In this lab you will practice data wrangling and visualization skills using real-time COVID-19 data maintained by the New York Times.

Set-up

  1. Create a geog-176A-labs GitHub repository
  2. Clone it to your machine
  3. Create a data, docs, and img directory
  4. In docs, create a new .Rmd file called lab-02.Rmd
  5. Populate its YML with a title, author, subtitle, output type and theme. For example:
---
title: "Geography 13"
author: "[Mike Johnson](https://mikejohnson51.github.io)"
subtitle: 'Lab 02: COVID-19 Pandemic'
output:
  html_document:
    theme: journal
---

Be sure to associate your name with your personal webpage via a link.


Libraries

You will need a few libraries for this lab. Make sure they are installed and loaded in your Rmd.

  1. tidyverse (data wrangling and visualization)
  2. knitr (make nice tables)
  3. readxl (read excel files)
  4. zoo (rolling averages)

Data

We are going to practice some data wrangling skills using a real-world dataset about COVID cases curated and maintained by the New York Times. The data has been used to create reports and data visualizations like this, and are archived on a GitHub repo here. Looking at the README in this repository we read:

“We are providing two sets of data with cumulative counts of coronavirus cases and deaths: one with our most current numbers for each geography and another with historical data showing the tally for each day for each geography … the historical files are the final counts at the end of each day … The historical and live data are released in three files, one for each of these geographic levels: U.S., states and counties.”

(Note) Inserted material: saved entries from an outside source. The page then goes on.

Definition parse_variant (tags : list Tag) (name : string) : result (option FileVariant) FileMetadataError :=
  match Tags.find_first tags (TagKind.Custom name) with
  | None => Ok None
  | Some tag =>
      match Tag.get tag 1 with
      | None => Ok None
      | Some url_str =>
          let? u := map_err InvalidUrl (Url.parse url_str) in
          let? h := match non_empty (Tag.get tag 2) with
                    | Some hex => let? h := parse_sha256 hex in Ok (Some h)
                    | None => Ok None
                    end in
          Ok (Some (mkVariant u h))
      end
  end.
Definition variant_tag (name : string) (v : FileVariant) : Tag :=
  custom name (Url.as_str (v_url v) :: option_list ((λ h, hash_hex h) <$> v_hash v)).

(** [if let Some(raw) = … { Some(read(raw)?) }]. *)
Definition read_opt {A E} (read : string → result A E) (o : option string) : result (option A) E :=
  match o with Some raw => let? a := read raw in Ok (Some a) | None => Ok None end.
Definition read_fallback (acc : list Url) (tag : Tag) : result (list Url) FileMetadataError :=
  match Tag.get tag 1 with
  | Some raw => let? u := map_err InvalidUrl (Url.parse raw) in Ok (acc ++ [u])
  | None => Ok acc
  end.

Definition from_tags (tags : list Tag) : result FileMetadata FileMetadataError :=
  let? url_str := ok_or (custom_value tags URL_TAG) MissingUrl in
  let? u := map_err InvalidUrl (Url.parse url_str) in
  let? mime := ok_or (single_value tags Alphabet.M) MissingMimeType in
  let? hex := ok_or (single_value tags Alphabet.X) MissingHash in
  let? h := parse_sha256 hex in
  let? ox := read_opt parse_sha256 (custom_value tags OX_TAG) in
  let? sz := read_opt (λ raw, ok_or (Dec.parse_u64 raw) (InvalidSize raw)) (custom_value tags SIZE_TAG) in
  let? dm := read_opt (λ raw, map_err InvalidDim (Image.from_str raw)) (custom_value tags DIM_TAG) in
  let? th := parse_variant tags THUMB_TAG in
  let? pi := parse_variant tags IMAGE_TAG in
  let? fb := read_tags read_fallback [] (Tags.find_all tags (TagKind.Custom FALLBACK_TAG)) in
  Ok (mkMeta (Some u) (Some mime) (Some h) ox sz dm (custom_value tags MAGNET_TAG) (single_value tags Alphabet.I)
        (custom_value tags BLURHASH_TAG) th pi (custom_value tags SUMMARY_TAG) (custom_value tags ALT_TAG) fb
        (custom_value tags SERVICE_TAG)).
Definition from_event (e : Event) : result FileMetadata FileMetadataError :=
  if decide (Event.kind e ≠ KIND_FILE_METADATA) then Err (WrongKind (Event.kind e)) else from_tags (Event.tags e).

Definition to_tags (m : FileMetadata) : result (list Tag) FileMetadataError :=
  let? u := ok_or (url m) MissingUrl in
  let? mime := ok_or (mime_type m) MissingMimeType in
  let? h := ok_or (hash m) MissingHash in
  Ok ([custom URL_TAG [Url.as_str u]; letter Alphabet.M [mime]; letter Alphabet.X [hash_hex h]]
      ++ option_list ((λ x, custom OX_TAG [hash_hex x]) <$> original_hash m)
      ++ option_list ((λ n, custom SIZE_TAG [Dec.to_string n]) <$> size m)
      ++ option_list ((λ d, custom DIM_TAG [Image.to_string d]) <$> dim m)
      ++ option_list ((λ s, custom MAGNET_TAG [s]) <$> magnet m)
      ++ option_list ((λ s, letter Alphabet.I [s]) <$> torrent_infohash m)
      ++ option_list ((λ s, custom BLURHASH_TAG [s]) <$> blurhash m)
      ++ option_list (variant_tag THUMB_TAG <$> thumb m)
      ++ option_list (variant_tag IMAGE_TAG <$> preview_image m)
      ++ option_list ((λ s, custom SUMMARY_TAG [s]) <$> summary m)
      ++ option_list ((λ s, custom ALT_TAG [s]) <$> alt m)
      ++ ((λ f, custom FALLBACK_TAG [Url.as_str f]) <$> fallback_urls m)
      ++ option_list ((λ s, custom SERVICE_TAG [s]) <$> service m)).

(** [EventBuilder::file_metadata]. *)
Definition file_metadata (caption : string) (m : FileMetadata) : result EventBuilder FileMetadataError :=
  let? tags := to_tags m in
  Ok (foldl EventBuilder.add_tag (EventBuilder.new KIND_FILE_METADATA caption) tags).
End nip94.
End Nip94.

For this lab we will use the historic, county level data which is stored as an updating CSV at this URL:

https://raw.githubusercontent.com/nytimes/covid-19-data/master/us-counties.csv

Question 1:

You are a data scientist for the state of California Department of Public Health.

You’ve been tasked with giving a report to Governor Newsom every morning about the most current COVID-19 conditions at the county level.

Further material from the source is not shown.